Neste dia, optamos por fazer uma interferência no horário de saída de escola e fechamento do comércio, ou seja, no olho do furacão. Joyce testaria sua nova maquiagem, de boneca de louça. Erica o figurino de rainha do lar, dona-de-casa santificada. Eu, o desenho dos objetos e a escrita fora dos corpos. Neste dia também, tínhamos "convidados ilustres", os quais chamamos a participar do trabalho a fim de nos dar um feedback, um olhar para além daquele dos pesquisadores obscênicos que nos acompanham desde o nascimento das bonecas, um olhar "virgem", mas especializado: Mencarelli, professor do curso de artes cênicas da ufmg, Clarissa, pesquisadora da performance, e Júlia Mendes, atriz e jornalista, além de Garrocho, pesquisador e filósofo (que, infelizmente, não pôde ficar até o fim do trabalho para o tão esperado feedback).
Investimos, mais uma vez, na mudança estrutural proposta por Clóvis: primeiro, a instalação da exposição para, somente depois que esta estivesse instaurada, partirmos para as mulheres mortas, desenhos de corpos marcados a giz no chão.
16:30, praça cheia. Eu e Erica escolhemos o local de seu tapete, depusemos as revistas e comecei a escolher imagens. Ela busca a água e logo começa o seu trabalho. Joyce, já na praça, instala seu tapete. Lissandra, de noiva a passear pelos entornos. Terminado o tapete da Nêga, começo a buscar os pequenos objetos que comporão pequenos "quadros" a giz, quase retratos destes objetos mortos.
Os desenhos, infelizmente, não traduzem os objetos que desejo: o pires vira um simples círculo, a bolsa, um retângulo. Tento dar a forma dos objetos reais em seus desenhos a giz. escrevo: brincar de casinha, brincar de boneca. não estou satisfeita. Os objetos escapam ao desenho. Opto por dar vazão à escrita fora dos corpos que ainda não se deitaram: escrevo listas de tarefas da mulher ao lado do tapete de Erica. Ela, então, já com seu figurino montado no cabide-corpo, disponibiliza-o para a marca. Traço a silhueta deste corpo-manequim no chão e nele escrevo. É o primeiro corpo do dia.
O fluxo de pessoas me impressiona. Nunca tivemos tanto "público". A praça, lotada, dificulta a visão das bonecas e mal localizo Lissandra dentro do círculo de pessoas que se formou ao seu redor. Ela me vê, deita-se no chão. Desenho seu corpo. Um bêbado de rua pede: "me desenha também". Ele se deita e faço o contorno do seu corpo ao lado do dela. Corpo de homem.

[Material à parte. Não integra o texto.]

(** ** The Cayley-Menger determinant *)

Lemma determinant_cayley_menger (q01 q02 q03 q12 q13 q23 : R) :
  determinant 5 (cayley_menger q01 q02 q03 q12 q13 q23) =
  2 * (q01 * q23 * (q02 + q03 + q12 + q13 - q01 - q23)
       + q02 * q13 * (q01 + q03 + q12 + q23 - q02 - q13)
       + q03 * q12 * (q01 + q02 + q13 + q23 - q03 - q12)
       - q01 * q02 * q12 - q01 * q03 * q13 - q02 * q03 * q23
       - q12 * q13 * q23).
Proof. cbn [determinant cofactors cayley_menger map remove_nth]. ring. Qed.

(** On the six distances of four points in space the determinant is 8 times
    the square of the triple product of the edges at the first point, that
    is 288 times the squared volume. *)
Lemma cayley_menger_points (p0 p1 p2 p3 : Vector) :
  determinant 5
    (cayley_menger (dist2 p0 p1) (dist2 p0 p2) (dist2 p0 p3)
                   (dist2 p1 p2) (dist2 p1 p3) (dist2 p2 p3)) =
  8 * dot (sub p1 p0) (cross (sub p2 p0) (sub p3 p0)) ^ 2.
Proof.
  rewrite determinant_cayley_menger. unfold dist2. rewrite !length_sqr.
  destruct p0, p1, p2, p3. unfold dot, cross, sub. cbn [vx vy vz]. ring.
Qed.

(** The regular tetrahedron of unit edge, the unit of the natural mode. *)
Lemma cm_det_regular : cm_det (mkTetrahedron 1 1 1 1 1 1 1) = 4.
Proof.
  unfold cm_det. rewrite determinant_cayley_menger. cbn [a b c d e f]. ring.
Qed.

(** A [Tetrahedron] whose lengths are measured between four points, in the
    order [complementary] uses: apex [p0], then the face [p1], [p2], [p3]. *)
Lemma cm_det_of_points (p0 p1 p2 p3 : Vector) (k : R)
      (ca cb cc cd ce cf : option rgb) :
  cm_det (mkTetrahedron (Edge_length (mkEdge p0 p1 ca))
                        (Edge_length (mkEdge p0 p2 cb))
                        (Edge_length (mkEdge p0 p3 cc))
                        (Edge_length (mkEdge p1 p2 cd))
                        (Edge_length (mkEdge p3 p2 ce))
                        (Edge_length (mkEdge p1 p3 cf)) k) =
  8 * dot (sub p1 p0) (cross (sub p2 p0) (sub p3 p0)) ^ 2.
Proof.
  rewrite <- cayley_menger_points. rewrite (dist2_sym p2 p3). reflexivity.
Qed.

(** ** The complementary tetrahedra *)

Lemma triple_cover0 (t : Vector) :
  dot (sub S0 t) (cross (sub C0 t) (sub S1 t)) = 2 * (sqrt 2 / 2) * vz t.
Proof. book_coords. unfold dot, cross. cbn [vx vy vz]. ring. Qed.

Lemma triple_cover1 (t : Vector) :
  dot (sub S0 t) (cross (sub C1 t) (sub S1 t)) = - (2 * (sqrt 2 / 2) * vz t).
Proof. book_coords. unfold dot, cross. cbn [vx vy vz]. ring. Qed.

(** Both complementary tetrahedra have the same determinant, whatever the
    tip: 16 times the square of its height over the covers. *)
Lemma cm_det_complementary (page : Page) :
  cm_det (fst (complementary page)) = 16 * vz (tip page) ^ 2 /\
  cm_det (snd (complementary page)) = 16 * vz (tip page) ^ 2.
Proof.
  unfold complementary, spine, S0C0, S1C0, S0C1, S1C1, Edge_of.
  cbn [fst snd]. rewrite !cm_det_of_points, triple_cover0, triple_cover1.
  split; with_spine_half.
Qed.

Lemma cm_det_complementary_angle (th : R) (facing : bool) (steps : list R) :
  let page := sweep (Page_init th facing) steps in
  cm_det (fst (complementary page)) = 16 * sin (radians (angle page)) ^ 2.
Proof.
  cbv zeta. set (page := sweep (Page_init th facing) steps).
  destruct (cm_det_complementary page) as [-> _].
  destruct (sweep_ok facing steps _ (Page_init_ok th facing)) as [Htip _].
  fold page in Htip. rewrite Htip, getVector_coords.
  destruct (up page); cbn [vz]; ring.
Qed.

Lemma pv_complementary (page : Page) :
  pv (fst (complementary page)) = pv (snd (complementary page)).
Proof. reflexivity. Qed.

(** The two volumes are computed alike, whatever the unit and tolerance. *)
Lemma compute_complementary (conv : R -> R) (tol : R) (u : unit_mode)
      (page : Page) :
  compute conv tol (fst (complementary page)) u =
  compute conv tol (snd (complementary page)) u.
Proof.
  destruct (cm_det_complementary page) as [H0 H1].
  unfold compute, norm. rewrite H0, H1, pv_complementary. reflexivity.
Qed.

Lemma compute_returns (conv : R -> R) (tol : R) (u : unit_mode)
      (t : Tetrahedron) :
  0 <= tol -> 0 <= cm_det t -> exists vol, compute conv tol t u = inr vol.
Proof.
  intros Htol Hdet. unfold compute.
  destruct (Rlt_dec (cm_det t) (- tol)) as [Hneg | _]; [lra |].
  destruct (Rle_dec (cm_det t) tol); eexists; reflexivity.
Qed.

(** C1.  For every angle and both facings the two tetrahedra returned by
    [complementary] have a volume, and it is the same number: the
    Cayley-Menger volumes are equal exactly, hence within the relative
    tolerance 1e-6 (and any other). *)
Theorem complementary_volumes_equal (conv : R -> R) (tol : R) (u : unit_mode)
        (th : R) (facing : bool) (Htol : 0 <= tol) :
  exists vol0 vol1 : R,
    compute conv tol (fst (complementary (Page_init th facing))) u = inr vol0
    /\ compute conv tol (snd (complementary (Page_init th facing))) u = inr vol1
    /\ vol0 = vol1
    /\ Rabs (vol0 - vol1) <= / 1000000 * Rabs vol0.
Proof.
  set (page := Page_init th facing).
  destruct (cm_det_complementary page) as [H0 _].
  assert (Hdet : 0 <= cm_det (fst (complementary page))).
  { rewrite H0. pose proof (pow2_ge_0 (vz (tip page))). lra. }
  destruct (compute_returns conv tol u _ Htol Hdet) as [vol Hvol].
  exists vol, vol. repeat split.
  - exact Hvol.
  - rewrite <- compute_complementary. exact Hvol.
  - replace (vol - vol) with 0 by ring. rewrite Rabs_R0.
    pose proof (Rabs_pos vol). lra.
Qed.

Lemma complementary_volumes_equal_witness :
  exists vol0 vol1 : R,
    compute (fun _ => / 288) 0 (fst (complementary (Page_init 90 true))) NATURAL
    = inr vol0
    /\ compute (fun _ => / 288) 0 (snd (complementary (Page_init 90 true))) NATURAL
       = inr vol1
    /\ vol0 = vol1
    /\ Rabs (vol0 - vol1) <= / 1000000 * Rabs vol0.
Proof.
  apply (complementary_volumes_equal (fun _ => / 288) 0 NATURAL 90 true).
  lra.
Defined.

(** The common volume is not always 0: with the page upright, at 90
    degrees, both tetrahedra have 2 natural units. *)
Example complementary_volume_at_90 (conv : R -> R) :
  compute conv 0 (fst (complementary (Page_init 90 true))) NATURAL = inr 2
  /\ compute conv 0 (snd (complementary (Page_init 90 true))) NATURAL = inr 2.
Proof.
  rewrite <- compute_complementary.
  assert (Hdet : cm_det (fst (complementary (Page_init 90 true))) = 16).
  { pose proof (cm_det_complementary_angle 90 true []) as Hsin.
    cbv zeta in Hsin. cbn [sweep fold_left] in Hsin. rewrite Hsin.
    change (angle (Page_init 90 true)) with 90. unfold radians.
    replace (90 * (PI / 180)) with (PI / 2) by field.
    rewrite sin_PI2. ring. }
  assert (H : compute conv 0 (fst (complementary (Page_init 90 true))) NATURAL
              = inr 2).
  { unfold compute, norm. rewrite Hdet.
    destruct (Rlt_dec 16 (- 0)) as [Hn | _]; [lra |].
    destruct (Rle_dec 16 0) as [Hn | _]; [lra |].
    unfold ret. f_equal.
    replace (/ 4 * 16) with (2 ^ 2) by field.
    rewrite <- Rsqr_pow2. apply sqrt_Rsqr. lra. }
  split; exact H.
Qed.

(** With the letters read as the data model words them, the lengths of the
    two tetrahedra of the closed book (angle 0) give different determinants,
    the first one negative: that reading does not fit the order in which
    [complementary] passes its lengths, which is why [cm_det] places each
    length on the edge it measures. *)
Remark face_first_differs :
  cm_det_face_first (fst (complementary page_up)) = - (3 / 4) /\
  cm_det_face_first (snd (complementary page_up)) = 45 / 4.
Proof.
  unfold cm_det_face_first, complementary. cbn [fst snd a b c d e f].
  rewrite !determinant_cayley_menger.
  destruct rhomb_edges_sqr as [H00 [H10 [H01 H11]]].
  rewrite H00, H10, H01, H11, spine_length_sqr, tip_page_up.
  rewrite !Edge_length_sqr. book_coords.
  pose proof sqrt2_half_sqr as Hhalf.
  set (s := sqrt 2 / 2) in *. clearbody s.
  replace ((s - 0) ^ 2) with (s ^ 2) by ring.
  replace ((- s - 0) ^ 2) with (s ^ 2) by ring.
  rewrite Hhalf. split; field.
Qed.

(** ** The inadvertent tetrahedron *)

Lemma inadvertent_unfold (page : Page) :
  inadvertent page =
  if Rlt_dec (radicand1 page) 0 then inl ValueError
  else if Rlt_dec (radicand2 page) 0 then inl ValueError
       else inr (inadvertent_vertices page).
Proof.
  unfold inadvertent, math_sqrt, radicand2, radicand1, P_len, Q_len.
  destruct (Rlt_dec _ 0) as [H1 | H1]; cbn [bind raise ret]; [reflexivity |].
  destruct (Rlt_dec _ 0) as [H2 | H2]; reflexivity.
Qed.

Lemma inadvertent_raises_iff (page : Page) :
  inadvertent page = inl ValueError <->
  radicand1 page < 0 \/ radicand2 page < 0.
Proof.
  rewrite inadvertent_unfold.
  destruct (Rlt_dec (radicand1 page) 0) as [H1 | H1];
    [ split; [left; exact H1 | reflexivity] |].
  destruct (Rlt_dec (radicand2 page) 0) as [H2 | H2];
    [ split; [right; exact H2 | reflexivity] |].
  split; [discriminate | intros [H | H]; contradiction].
Qed.

Lemma inadvertent_returns_iff (page : Page)
      (pts : Vector * Vector * Vector * Vector) :
  inadvertent page = inr pts <->
  0 <= radicand1 page /\ 0 <= radicand2 page /\ pts = inadvertent_vertices page.
Proof.
  rewrite inadvertent_unfold.
  destruct (Rlt_dec (radicand1 page) 0) as [H1 | H1].
  { split; [discriminate | intros [H _]; lra]. }
  destruct (Rlt_dec (radicand2 page) 0) as [H2 | H2].
  { split; [discriminate | intros [_ [H _]]; lra]. }
  split.
  - intros H. injection H as <-. repeat split; lra.
  - intros [_ [_ ->]]. reflexivity.
Qed.

(** The distances from a tip on the arc to the two ends of the axis. *)
Lemma arc_distances (page : Page) :
  on_arc (tip page) ->
  P_len page ^ 2 = 2 + 2 * vx (tip page) /\
  Q_len page ^ 2 = 2 - 2 * vx (tip page).
Proof.
  intros [Hy Hxz]. unfold P_len, Q_len. rewrite !Edge_length_sqr.
  book_coords. rewrite Hy. split; nra.
Qed.

Lemma arc_radicands (page : Page) :
  on_arc (tip page) ->
  radicand1 page = 1 - vx (tip page) / 2 /\ 0 < radicand1 page /\
  radicand2 page = / 2.
Proof.
  intros Harc. destruct (arc_distances page Harc) as [HP HQ].
  destruct Harc as [_ Hxz].
  assert (H1 : radicand1 page = 1 - vx (tip page) / 2).
  { unfold radicand1. rewrite rhomb_length_sqr.
    replace ((P_len page / 2) ^ 2) with (P_len page ^ 2 / 4) by field.
    rewrite HP. field. }
  assert (Hpos : 0 < radicand1 page).
  { rewrite H1. pose proof (pow2_ge_0 (vz (tip page))). nra. }
  repeat split; [exact H1 | exact Hpos |].
  unfold radicand2. rewrite <- Rsqr_pow2, Rsqr_sqrt by lra.
  replace ((Q_len page / 2) ^ 2) with (Q_len page ^ 2 / 4) by field.
  rewrite H1, HQ. field.
Qed.

Lemma inadvertent_on_arc (page : Page) :
  on_arc (tip page) -> inadvertent page = inr (inadvertent_vertices page).
Proof.
  intros Harc. destruct (arc_radicands page Harc) as [_ [H1 H2]].
  apply inadvertent_returns_iff. repeat split; lra.
Qed.

(** C7.  For the fixed book geometry ([axis.length = 2],
    [rhomb_length ** 2 = 3/2]) and every page, however driven, the squared
    distances from the tip to [C0] and [C1] add up to [axis.length ** 2 = 4];
    the first radicand of [inadvertent] is positive, the second is
    [rhomb_length ** 2 - 1 = 1/2], and [inadvertent] returns its four
    points. *)
Theorem inadvertent_always_succeeds (th : R) (facing : bool) (steps : list R) :
  let page := sweep (Page_init th facing) steps in
  Edge_length axis = 2
  /\ rhomb_length ^ 2 = 3 / 2
  /\ Edge_length (Edge_of (tip page) C0) ^ 2
     + Edge_length (Edge_of (tip page) C1) ^ 2 = Edge_length axis ^ 2
  /\ Edge_length axis ^ 2 = 4
  /\ 0 < radicand1 page
  /\ radicand2 page = rhomb_length ^ 2 - 1
  /\ radicand2 page = / 2
  /\ inadvertent page = inr (inadvertent_vertices page).
Proof.
  cbv zeta. set (page := sweep (Page_init th facing) steps).
  pose proof (sweep_on_arc th facing steps) as Harc. fold page in Harc.
  destruct (arc_distances page Harc) as [HP HQ].
  destruct (arc_radicands page Harc) as [_ [H1 H2]].
  unfold P_len, Q_len in HP, HQ.
  rewrite axis_length, rhomb_length_sqr, HP, HQ, H2.
  repeat split; try lra.
  apply inadvertent_on_arc, Harc.
Qed.

(** C3, as amended.  [inadvertent] raises ([math.sqrt]'s [ValueError], an
    ordinary exception the caller can catch) exactly when one of its two
    radicands is negative, and otherwise returns its four points; for the
    fixed book geometry no page built by [Page(angle, up)] and driven by
    [delta_angle] makes it raise. *)
Theorem inadvertent_raises_exactly :
  (forall page : Page,
      (inadvertent page = inl ValueError <->
       radicand1 page < 0 \/ radicand2 page < 0)
      /\ (inadvertent page = inl ValueError
          \/ inadvertent page = inr (inadvertent_vertices page)))
  /\ (forall (th : R) (facing : bool) (steps : list R),
         inadvertent (sweep (Page_init th facing) steps)
         = inr (inadvertent_vertices (sweep (Page_init th facing) steps))).
Proof.
  split.
  - intros page. split; [apply inadvertent_raises_iff |].
    rewrite inadvertent_unfold.
    destruct (Rlt_dec (radicand1 page) 0); [left; reflexivity |].
    destruct (Rlt_dec (radicand2 page) 0); [left | right]; reflexivity.
  - intros th facing steps. apply inadvertent_on_arc, sweep_on_arc.
Qed.

(** The error path of [inadvertent] is real: a page object whose tip was
    put at [(3, 0, 0)], off the arc, makes the first square root fail. *)
Lemma inadvertent_raises_exactly_witness :
  inadvertent (mkPage 0 true (mkVector 3 0 0)) = inl ValueError.
Proof.
  apply (proj1 (proj1 inadvertent_raises_exactly
                      (mkPage 0 true (mkVector 3 0 0)))).
  left. unfold radicand1, P_len.
  rewrite rhomb_length_sqr.
  replace ((Edge_length (Edge_of (tip (mkPage 0 true (mkVector 3 0 0))) C1) / 2) ^ 2)
    with (Edge_length (Edge_of (tip (mkPage 0 true (mkVector 3 0 0))) C1) ^ 2 / 4)
    by field.
  rewrite Edge_length_sqr. book_coords. cbn [tip vx vy vz]. lra.
Defined.

(** C3 as stated fails: no angle and no facing makes [inadvertent] raise. *)
Lemma inadvertent_no_failing_angle :
  ~ (exists (th : R) (facing : bool) (err : exn),
        inadvertent (Page_init th facing) = inl err).
Proof.
  intros [th [facing [err H]]].
  rewrite (inadvertent_on_arc _ (Page_init_on_arc th facing)) in H.
  discriminate H.
Qed.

Nosso primeiro e dentro dele escrevo: homem. humanidade. ser humano dotado de qualidades viris como força, coragem.
Desta vez, o ritmo acelerado da cidade acelera o ritmo da interferência. Para mim, ela passa muito rápido e desenho poucos corpos, poucos demais. Quando vejo, as três já estão deitadas na área central, meio dos tapetes. É o sinal do nosso fechamento. Traço seus corpos. O bêbado novamente se deita e, pasmem! Um homem, a caminho da aula, deita-se ao lado dele. Ao lado das bonecas adultas, mais duas, a grata surpresa: duas meninas esperam, felizes, que eu trace seus corpos no chão, que eu torne um pouco mais durável suas presenças em nossa ação. Grata surpresa. Silhuetas de meninas em meio aos corpos das mulheres mortas. O primeiro impulso é aproveitar os corpos e falar da pedofilia. Mas, diante de seus sorrisos, a coragem me falta e prefiro falar da educação das meninas, de seus brinquedos cor de rosa e das qualidades que uma garota já deve demonstrar para ser uma futura mulher capaz de conquistar seu homem e cuidar do seu lar. Uma futura mulher, educada para agradar. Uma futura mulher, cumprindo o papel que nasceu para desempenhar... Futuras bonecas?